In the entries that follow, find the line containing "(** Two boards"; from there, copy every line exactly through the line containing "forall s, exists".
[DATA SECTION]
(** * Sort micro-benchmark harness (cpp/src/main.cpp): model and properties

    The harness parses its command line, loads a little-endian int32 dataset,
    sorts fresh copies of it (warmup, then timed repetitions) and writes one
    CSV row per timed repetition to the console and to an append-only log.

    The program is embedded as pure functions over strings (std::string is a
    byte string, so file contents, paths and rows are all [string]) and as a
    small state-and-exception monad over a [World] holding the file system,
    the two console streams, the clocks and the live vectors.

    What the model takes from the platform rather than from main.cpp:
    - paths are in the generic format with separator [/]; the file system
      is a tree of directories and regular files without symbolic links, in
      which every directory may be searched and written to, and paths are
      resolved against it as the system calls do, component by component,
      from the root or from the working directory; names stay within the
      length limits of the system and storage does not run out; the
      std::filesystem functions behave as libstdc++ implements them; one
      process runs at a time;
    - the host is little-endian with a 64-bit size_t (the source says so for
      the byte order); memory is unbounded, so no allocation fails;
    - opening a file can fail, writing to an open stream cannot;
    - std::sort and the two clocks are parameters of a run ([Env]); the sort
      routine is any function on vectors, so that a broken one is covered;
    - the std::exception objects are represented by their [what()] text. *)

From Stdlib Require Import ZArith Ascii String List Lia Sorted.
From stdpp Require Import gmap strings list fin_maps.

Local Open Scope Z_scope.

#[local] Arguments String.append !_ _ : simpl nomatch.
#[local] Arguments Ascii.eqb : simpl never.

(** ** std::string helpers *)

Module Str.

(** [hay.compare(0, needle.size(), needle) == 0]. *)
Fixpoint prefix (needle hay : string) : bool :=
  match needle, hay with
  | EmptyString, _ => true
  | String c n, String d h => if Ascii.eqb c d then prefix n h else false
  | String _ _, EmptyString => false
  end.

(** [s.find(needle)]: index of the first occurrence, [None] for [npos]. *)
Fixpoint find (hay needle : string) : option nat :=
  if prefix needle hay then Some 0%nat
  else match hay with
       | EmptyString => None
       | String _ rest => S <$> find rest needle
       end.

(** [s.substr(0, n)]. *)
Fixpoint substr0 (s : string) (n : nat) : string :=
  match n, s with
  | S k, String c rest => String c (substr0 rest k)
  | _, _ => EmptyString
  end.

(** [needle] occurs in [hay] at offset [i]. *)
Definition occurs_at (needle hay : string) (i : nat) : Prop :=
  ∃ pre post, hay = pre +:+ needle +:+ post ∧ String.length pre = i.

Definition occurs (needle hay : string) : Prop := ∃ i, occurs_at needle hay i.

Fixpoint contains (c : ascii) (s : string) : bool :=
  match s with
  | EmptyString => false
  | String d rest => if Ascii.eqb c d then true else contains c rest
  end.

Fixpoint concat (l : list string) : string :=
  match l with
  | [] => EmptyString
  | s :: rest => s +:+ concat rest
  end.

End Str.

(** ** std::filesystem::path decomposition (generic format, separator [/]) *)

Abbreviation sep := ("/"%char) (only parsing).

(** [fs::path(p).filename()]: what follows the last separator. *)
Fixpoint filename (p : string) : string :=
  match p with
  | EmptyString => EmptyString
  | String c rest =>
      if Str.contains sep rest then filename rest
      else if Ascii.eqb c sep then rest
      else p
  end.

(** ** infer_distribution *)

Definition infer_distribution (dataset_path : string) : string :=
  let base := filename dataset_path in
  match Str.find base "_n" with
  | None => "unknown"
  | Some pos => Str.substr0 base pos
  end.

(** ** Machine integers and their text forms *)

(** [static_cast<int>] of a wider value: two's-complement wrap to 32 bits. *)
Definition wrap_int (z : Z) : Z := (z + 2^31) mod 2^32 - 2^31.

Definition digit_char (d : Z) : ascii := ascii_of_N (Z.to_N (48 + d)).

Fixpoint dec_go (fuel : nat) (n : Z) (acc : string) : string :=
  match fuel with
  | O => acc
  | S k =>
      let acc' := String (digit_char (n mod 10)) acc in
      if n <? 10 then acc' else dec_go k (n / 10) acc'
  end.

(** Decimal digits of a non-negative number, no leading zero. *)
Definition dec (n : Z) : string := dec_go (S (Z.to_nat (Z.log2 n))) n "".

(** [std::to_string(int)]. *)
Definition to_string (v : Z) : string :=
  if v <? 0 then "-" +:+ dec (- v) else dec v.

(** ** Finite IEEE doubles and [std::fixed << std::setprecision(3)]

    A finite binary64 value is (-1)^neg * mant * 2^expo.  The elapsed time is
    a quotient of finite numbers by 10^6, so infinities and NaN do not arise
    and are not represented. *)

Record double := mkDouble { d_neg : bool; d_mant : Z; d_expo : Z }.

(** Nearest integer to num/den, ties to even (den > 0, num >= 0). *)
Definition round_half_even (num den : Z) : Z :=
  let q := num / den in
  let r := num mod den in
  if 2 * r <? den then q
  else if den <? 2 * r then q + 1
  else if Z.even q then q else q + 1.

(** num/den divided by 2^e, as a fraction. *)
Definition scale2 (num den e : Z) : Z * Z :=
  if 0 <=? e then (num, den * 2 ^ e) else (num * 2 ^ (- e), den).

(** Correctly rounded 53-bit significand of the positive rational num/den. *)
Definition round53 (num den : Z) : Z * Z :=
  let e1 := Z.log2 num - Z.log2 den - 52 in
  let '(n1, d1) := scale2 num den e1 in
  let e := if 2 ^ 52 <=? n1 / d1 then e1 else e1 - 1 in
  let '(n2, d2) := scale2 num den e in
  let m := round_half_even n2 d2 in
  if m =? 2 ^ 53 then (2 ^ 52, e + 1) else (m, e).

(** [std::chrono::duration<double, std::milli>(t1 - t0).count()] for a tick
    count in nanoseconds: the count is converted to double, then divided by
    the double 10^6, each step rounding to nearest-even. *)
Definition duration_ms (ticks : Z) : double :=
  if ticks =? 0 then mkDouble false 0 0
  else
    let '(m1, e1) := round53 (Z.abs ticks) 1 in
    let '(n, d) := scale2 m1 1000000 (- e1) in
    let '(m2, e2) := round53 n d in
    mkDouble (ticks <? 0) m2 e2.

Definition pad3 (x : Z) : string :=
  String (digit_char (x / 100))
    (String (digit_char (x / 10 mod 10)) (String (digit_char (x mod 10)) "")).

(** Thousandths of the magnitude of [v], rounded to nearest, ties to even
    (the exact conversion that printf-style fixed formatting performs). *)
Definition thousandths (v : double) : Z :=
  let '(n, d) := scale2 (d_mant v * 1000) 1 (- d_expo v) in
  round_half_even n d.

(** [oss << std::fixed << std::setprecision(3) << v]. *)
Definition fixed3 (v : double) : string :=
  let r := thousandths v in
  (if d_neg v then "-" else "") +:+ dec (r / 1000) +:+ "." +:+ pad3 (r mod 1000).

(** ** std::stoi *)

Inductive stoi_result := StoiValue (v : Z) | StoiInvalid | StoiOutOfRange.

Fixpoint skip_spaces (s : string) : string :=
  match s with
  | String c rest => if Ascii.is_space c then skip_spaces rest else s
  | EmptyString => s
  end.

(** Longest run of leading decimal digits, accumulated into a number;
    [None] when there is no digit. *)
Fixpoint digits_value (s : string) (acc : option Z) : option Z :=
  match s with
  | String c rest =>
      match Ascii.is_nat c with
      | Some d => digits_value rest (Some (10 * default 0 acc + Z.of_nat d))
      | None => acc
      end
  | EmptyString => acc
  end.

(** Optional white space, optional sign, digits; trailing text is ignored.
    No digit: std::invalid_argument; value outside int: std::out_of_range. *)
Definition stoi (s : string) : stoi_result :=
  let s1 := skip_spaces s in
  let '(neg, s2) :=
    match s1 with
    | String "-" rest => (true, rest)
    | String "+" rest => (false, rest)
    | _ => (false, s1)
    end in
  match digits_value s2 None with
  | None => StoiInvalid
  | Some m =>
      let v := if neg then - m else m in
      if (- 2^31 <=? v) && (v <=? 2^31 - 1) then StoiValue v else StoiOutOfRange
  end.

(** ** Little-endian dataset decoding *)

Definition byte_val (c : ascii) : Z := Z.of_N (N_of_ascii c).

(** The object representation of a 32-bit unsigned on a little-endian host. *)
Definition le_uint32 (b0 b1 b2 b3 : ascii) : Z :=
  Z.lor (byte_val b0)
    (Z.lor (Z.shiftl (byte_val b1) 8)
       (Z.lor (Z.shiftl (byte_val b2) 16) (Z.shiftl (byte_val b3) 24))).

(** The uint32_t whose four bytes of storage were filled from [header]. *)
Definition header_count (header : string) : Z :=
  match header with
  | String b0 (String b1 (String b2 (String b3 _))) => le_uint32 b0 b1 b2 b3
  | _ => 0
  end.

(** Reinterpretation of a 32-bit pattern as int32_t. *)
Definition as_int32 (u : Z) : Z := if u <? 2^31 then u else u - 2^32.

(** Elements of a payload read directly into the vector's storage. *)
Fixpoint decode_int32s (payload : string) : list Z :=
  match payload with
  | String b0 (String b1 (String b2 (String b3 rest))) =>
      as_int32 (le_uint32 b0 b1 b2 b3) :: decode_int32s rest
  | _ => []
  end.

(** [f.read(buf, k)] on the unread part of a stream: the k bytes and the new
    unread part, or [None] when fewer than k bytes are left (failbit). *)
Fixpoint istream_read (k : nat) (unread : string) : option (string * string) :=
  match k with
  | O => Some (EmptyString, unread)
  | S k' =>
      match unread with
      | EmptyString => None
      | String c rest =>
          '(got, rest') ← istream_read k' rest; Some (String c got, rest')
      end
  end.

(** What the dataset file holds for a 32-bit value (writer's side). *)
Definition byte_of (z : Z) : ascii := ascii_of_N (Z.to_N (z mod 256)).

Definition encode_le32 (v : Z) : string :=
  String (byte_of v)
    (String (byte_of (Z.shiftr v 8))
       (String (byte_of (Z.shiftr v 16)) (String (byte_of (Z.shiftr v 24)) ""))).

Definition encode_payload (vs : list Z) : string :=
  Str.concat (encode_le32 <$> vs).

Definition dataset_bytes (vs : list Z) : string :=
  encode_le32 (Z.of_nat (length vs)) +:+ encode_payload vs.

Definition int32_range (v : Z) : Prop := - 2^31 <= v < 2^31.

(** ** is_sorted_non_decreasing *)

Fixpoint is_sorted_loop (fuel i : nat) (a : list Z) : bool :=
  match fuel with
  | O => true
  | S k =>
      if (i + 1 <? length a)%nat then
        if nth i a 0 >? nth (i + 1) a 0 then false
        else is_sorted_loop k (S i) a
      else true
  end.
[/DATA SECTION]
[DATA SECTION]
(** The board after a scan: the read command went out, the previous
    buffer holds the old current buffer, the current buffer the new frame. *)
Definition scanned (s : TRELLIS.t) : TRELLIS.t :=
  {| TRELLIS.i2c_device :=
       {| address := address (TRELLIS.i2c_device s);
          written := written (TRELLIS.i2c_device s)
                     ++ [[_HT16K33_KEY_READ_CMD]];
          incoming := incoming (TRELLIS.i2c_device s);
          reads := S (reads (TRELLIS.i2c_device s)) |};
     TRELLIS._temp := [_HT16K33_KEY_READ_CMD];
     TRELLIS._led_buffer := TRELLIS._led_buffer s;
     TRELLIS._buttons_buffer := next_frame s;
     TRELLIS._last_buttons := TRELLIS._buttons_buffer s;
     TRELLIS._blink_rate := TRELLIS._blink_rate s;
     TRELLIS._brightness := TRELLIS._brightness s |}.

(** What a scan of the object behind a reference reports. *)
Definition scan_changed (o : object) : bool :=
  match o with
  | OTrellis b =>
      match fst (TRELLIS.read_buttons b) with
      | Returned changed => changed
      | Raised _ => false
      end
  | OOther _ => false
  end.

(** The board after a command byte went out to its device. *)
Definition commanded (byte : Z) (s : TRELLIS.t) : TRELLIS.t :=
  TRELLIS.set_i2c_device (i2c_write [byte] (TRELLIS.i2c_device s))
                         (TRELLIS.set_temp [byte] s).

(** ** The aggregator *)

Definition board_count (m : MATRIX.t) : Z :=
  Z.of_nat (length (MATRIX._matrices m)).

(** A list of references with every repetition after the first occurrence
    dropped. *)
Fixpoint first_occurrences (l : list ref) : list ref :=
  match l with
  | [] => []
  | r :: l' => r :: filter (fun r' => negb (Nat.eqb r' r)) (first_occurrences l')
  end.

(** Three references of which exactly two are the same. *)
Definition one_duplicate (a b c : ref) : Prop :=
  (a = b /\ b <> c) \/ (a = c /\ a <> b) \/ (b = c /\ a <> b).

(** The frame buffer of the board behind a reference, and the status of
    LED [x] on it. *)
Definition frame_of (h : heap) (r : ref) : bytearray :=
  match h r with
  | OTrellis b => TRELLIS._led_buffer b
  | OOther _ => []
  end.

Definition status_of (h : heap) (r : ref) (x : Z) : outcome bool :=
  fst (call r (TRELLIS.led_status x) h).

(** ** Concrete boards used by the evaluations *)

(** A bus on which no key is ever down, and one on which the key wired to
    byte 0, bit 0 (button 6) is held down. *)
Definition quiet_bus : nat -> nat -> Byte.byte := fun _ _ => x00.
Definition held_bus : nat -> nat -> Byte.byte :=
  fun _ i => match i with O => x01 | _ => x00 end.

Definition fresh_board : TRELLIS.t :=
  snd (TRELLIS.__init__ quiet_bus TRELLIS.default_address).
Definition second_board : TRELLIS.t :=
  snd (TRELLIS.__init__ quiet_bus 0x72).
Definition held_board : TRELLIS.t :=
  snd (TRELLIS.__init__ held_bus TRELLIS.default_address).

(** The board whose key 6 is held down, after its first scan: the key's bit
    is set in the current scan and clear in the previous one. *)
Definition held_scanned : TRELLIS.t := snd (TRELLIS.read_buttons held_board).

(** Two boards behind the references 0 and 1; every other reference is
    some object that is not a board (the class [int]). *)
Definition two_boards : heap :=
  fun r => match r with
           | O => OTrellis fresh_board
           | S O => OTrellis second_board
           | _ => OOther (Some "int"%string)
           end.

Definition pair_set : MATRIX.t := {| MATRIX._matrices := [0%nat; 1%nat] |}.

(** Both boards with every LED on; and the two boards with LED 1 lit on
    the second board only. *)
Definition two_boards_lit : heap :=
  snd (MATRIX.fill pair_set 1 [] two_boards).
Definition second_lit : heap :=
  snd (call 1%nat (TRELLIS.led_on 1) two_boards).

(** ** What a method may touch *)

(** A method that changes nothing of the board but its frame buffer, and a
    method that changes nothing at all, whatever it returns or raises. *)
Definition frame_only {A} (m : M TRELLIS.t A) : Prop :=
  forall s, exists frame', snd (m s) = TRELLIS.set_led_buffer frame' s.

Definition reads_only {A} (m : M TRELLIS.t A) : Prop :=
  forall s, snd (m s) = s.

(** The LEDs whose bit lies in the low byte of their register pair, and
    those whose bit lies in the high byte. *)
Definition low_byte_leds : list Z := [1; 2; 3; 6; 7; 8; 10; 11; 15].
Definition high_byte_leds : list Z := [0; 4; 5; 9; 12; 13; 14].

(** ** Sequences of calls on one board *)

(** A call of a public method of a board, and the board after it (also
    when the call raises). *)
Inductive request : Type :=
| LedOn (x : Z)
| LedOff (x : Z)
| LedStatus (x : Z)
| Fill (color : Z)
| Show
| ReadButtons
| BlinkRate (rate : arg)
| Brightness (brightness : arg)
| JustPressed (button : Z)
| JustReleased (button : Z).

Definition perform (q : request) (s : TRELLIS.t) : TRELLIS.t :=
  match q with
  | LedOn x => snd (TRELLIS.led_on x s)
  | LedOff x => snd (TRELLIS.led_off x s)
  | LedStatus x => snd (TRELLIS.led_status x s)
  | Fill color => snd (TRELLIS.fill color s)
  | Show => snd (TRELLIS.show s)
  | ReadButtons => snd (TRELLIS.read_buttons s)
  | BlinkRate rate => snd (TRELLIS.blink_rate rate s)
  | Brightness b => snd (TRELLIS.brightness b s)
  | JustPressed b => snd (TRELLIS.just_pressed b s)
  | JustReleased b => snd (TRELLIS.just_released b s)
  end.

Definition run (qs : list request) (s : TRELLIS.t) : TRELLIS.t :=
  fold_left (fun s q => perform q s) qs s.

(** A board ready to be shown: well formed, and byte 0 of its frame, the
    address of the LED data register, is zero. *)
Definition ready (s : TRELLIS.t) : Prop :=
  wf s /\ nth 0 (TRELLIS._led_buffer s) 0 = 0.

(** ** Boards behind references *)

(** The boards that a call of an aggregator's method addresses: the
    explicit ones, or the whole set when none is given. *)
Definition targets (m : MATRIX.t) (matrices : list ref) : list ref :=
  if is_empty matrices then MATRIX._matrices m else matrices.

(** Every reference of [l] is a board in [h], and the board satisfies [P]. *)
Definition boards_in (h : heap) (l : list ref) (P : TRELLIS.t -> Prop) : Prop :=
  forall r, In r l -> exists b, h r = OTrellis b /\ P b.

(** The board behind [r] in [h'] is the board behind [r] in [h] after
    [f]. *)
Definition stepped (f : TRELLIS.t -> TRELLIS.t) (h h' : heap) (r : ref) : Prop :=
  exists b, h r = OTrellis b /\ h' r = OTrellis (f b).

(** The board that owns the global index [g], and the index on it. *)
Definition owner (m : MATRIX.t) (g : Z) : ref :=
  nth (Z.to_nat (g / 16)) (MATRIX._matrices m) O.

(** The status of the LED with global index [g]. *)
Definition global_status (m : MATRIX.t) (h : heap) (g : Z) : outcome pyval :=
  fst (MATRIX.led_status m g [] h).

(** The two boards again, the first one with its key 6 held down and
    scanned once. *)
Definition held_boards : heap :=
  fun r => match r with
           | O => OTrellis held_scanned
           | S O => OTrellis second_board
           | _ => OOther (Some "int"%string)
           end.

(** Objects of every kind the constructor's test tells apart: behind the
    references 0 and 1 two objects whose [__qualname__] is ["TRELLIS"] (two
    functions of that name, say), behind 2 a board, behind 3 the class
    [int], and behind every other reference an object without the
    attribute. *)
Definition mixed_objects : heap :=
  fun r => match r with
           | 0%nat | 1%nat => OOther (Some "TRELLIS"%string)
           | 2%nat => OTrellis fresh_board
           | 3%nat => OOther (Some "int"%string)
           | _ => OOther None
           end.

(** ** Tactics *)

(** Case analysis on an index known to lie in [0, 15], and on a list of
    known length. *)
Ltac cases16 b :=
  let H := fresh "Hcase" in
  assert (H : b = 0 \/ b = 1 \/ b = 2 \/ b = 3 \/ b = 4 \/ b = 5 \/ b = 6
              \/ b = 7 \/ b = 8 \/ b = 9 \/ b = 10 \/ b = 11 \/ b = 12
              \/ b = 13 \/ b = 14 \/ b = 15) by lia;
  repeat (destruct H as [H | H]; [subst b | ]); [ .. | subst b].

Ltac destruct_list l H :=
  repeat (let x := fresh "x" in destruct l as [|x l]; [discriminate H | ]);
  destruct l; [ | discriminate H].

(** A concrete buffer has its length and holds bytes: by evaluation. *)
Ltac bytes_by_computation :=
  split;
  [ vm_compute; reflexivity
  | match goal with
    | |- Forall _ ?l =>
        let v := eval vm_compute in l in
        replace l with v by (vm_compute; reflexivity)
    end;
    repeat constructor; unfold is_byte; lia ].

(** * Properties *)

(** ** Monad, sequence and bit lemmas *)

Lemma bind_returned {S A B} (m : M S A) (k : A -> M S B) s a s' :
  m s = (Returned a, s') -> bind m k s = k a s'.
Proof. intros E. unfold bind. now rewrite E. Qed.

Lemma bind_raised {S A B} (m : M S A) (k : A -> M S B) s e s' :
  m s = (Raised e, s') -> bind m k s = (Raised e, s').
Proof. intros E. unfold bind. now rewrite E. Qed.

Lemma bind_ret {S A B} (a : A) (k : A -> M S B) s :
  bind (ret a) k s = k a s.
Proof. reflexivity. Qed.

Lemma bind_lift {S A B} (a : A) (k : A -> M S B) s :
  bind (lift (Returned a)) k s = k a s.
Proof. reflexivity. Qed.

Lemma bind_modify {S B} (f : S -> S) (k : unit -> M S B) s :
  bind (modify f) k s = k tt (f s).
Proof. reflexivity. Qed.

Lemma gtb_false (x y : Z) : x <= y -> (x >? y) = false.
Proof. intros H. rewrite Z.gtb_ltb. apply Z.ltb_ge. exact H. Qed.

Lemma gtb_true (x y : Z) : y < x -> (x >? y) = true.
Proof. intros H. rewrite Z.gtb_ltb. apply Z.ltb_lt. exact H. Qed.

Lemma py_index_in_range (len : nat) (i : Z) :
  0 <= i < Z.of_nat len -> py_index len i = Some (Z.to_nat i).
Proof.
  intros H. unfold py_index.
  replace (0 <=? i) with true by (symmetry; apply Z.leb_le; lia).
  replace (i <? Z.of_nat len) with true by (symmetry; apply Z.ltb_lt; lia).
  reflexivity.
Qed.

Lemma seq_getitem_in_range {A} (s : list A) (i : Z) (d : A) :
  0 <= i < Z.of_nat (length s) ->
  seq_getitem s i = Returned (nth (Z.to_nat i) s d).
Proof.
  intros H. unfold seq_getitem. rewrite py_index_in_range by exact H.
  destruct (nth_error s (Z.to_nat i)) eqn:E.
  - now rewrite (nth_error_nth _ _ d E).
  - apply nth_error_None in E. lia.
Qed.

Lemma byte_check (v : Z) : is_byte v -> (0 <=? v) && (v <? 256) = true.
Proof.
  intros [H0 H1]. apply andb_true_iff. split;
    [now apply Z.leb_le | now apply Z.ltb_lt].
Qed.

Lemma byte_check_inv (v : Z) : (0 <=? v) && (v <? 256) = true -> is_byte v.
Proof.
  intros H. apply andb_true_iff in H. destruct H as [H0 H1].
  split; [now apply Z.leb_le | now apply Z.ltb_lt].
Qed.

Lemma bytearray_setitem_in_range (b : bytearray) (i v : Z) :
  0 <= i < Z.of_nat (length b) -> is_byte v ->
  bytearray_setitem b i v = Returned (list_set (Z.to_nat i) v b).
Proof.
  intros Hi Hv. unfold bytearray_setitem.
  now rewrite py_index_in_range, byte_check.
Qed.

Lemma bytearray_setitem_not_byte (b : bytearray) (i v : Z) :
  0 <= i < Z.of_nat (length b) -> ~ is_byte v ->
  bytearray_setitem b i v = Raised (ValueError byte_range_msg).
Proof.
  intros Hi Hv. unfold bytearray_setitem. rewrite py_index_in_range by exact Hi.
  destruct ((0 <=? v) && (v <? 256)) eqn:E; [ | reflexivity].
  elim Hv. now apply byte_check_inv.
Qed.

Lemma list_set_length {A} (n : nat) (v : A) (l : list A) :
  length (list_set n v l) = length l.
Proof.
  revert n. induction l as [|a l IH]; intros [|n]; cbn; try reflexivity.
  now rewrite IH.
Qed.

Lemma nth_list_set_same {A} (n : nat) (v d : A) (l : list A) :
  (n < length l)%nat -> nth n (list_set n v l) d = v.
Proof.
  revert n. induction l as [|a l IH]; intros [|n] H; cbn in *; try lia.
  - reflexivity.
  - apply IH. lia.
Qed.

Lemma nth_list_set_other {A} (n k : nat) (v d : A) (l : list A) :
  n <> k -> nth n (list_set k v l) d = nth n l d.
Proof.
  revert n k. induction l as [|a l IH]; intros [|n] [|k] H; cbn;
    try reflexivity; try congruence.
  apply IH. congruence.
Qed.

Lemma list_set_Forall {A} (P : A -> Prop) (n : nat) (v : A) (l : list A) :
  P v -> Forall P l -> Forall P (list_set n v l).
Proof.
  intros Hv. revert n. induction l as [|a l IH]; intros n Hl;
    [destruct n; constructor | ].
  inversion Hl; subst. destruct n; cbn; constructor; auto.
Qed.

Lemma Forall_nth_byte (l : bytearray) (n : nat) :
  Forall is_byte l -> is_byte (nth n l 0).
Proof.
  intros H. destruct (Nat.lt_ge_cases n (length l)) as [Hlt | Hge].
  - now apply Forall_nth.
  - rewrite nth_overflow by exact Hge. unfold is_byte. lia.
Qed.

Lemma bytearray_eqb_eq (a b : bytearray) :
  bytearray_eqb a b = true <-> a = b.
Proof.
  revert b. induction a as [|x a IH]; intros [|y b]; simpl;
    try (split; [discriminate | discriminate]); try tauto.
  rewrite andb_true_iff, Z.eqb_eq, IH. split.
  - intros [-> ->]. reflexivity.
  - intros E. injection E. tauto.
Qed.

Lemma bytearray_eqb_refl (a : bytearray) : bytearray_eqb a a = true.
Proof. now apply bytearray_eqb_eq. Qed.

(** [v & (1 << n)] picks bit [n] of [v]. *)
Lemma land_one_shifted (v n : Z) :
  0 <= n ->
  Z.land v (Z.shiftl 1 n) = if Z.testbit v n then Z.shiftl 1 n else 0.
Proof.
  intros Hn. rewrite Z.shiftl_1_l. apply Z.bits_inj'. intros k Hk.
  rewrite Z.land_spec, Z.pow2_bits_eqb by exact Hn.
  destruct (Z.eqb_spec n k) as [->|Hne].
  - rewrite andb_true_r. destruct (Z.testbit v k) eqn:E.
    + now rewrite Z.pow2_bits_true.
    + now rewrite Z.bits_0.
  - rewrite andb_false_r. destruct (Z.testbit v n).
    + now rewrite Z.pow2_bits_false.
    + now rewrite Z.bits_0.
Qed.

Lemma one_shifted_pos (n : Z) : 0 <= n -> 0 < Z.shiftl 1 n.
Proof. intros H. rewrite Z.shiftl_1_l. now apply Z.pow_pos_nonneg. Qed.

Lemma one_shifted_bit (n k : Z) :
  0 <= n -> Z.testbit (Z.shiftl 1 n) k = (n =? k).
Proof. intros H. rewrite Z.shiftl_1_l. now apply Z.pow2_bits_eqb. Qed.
[/DATA SECTION]
EXERCISE SOLUTION
(** Two boards behind the references 0 and 1; every other reference is
    some object that is not a board (the class [int]). *)
Definition two_boards : heap :=
  fun r => match r with
           | O => OTrellis fresh_board
           | S O => OTrellis second_board
           | _ => OOther (Some "int"%string)
           end.

Definition pair_set : MATRIX.t := {| MATRIX._matrices := [0%nat; 1%nat] |}.

(** Both boards with every LED on; and the two boards with LED 1 lit on
    the second board only. *)
Definition two_boards_lit : heap :=
  snd (MATRIX.fill pair_set 1 [] two_boards).
Definition second_lit : heap :=
  snd (call 1%nat (TRELLIS.led_on 1) two_boards).

(** ** What a method may touch *)

(** A method that changes nothing of the board but its frame buffer, and a
    method that changes nothing at all, whatever it returns or raises. *)
Definition frame_only {A} (m : M TRELLIS.t A) : Prop :=
  forall s, exists frame', snd (m s) = TRELLIS.set_led_buffer frame' s.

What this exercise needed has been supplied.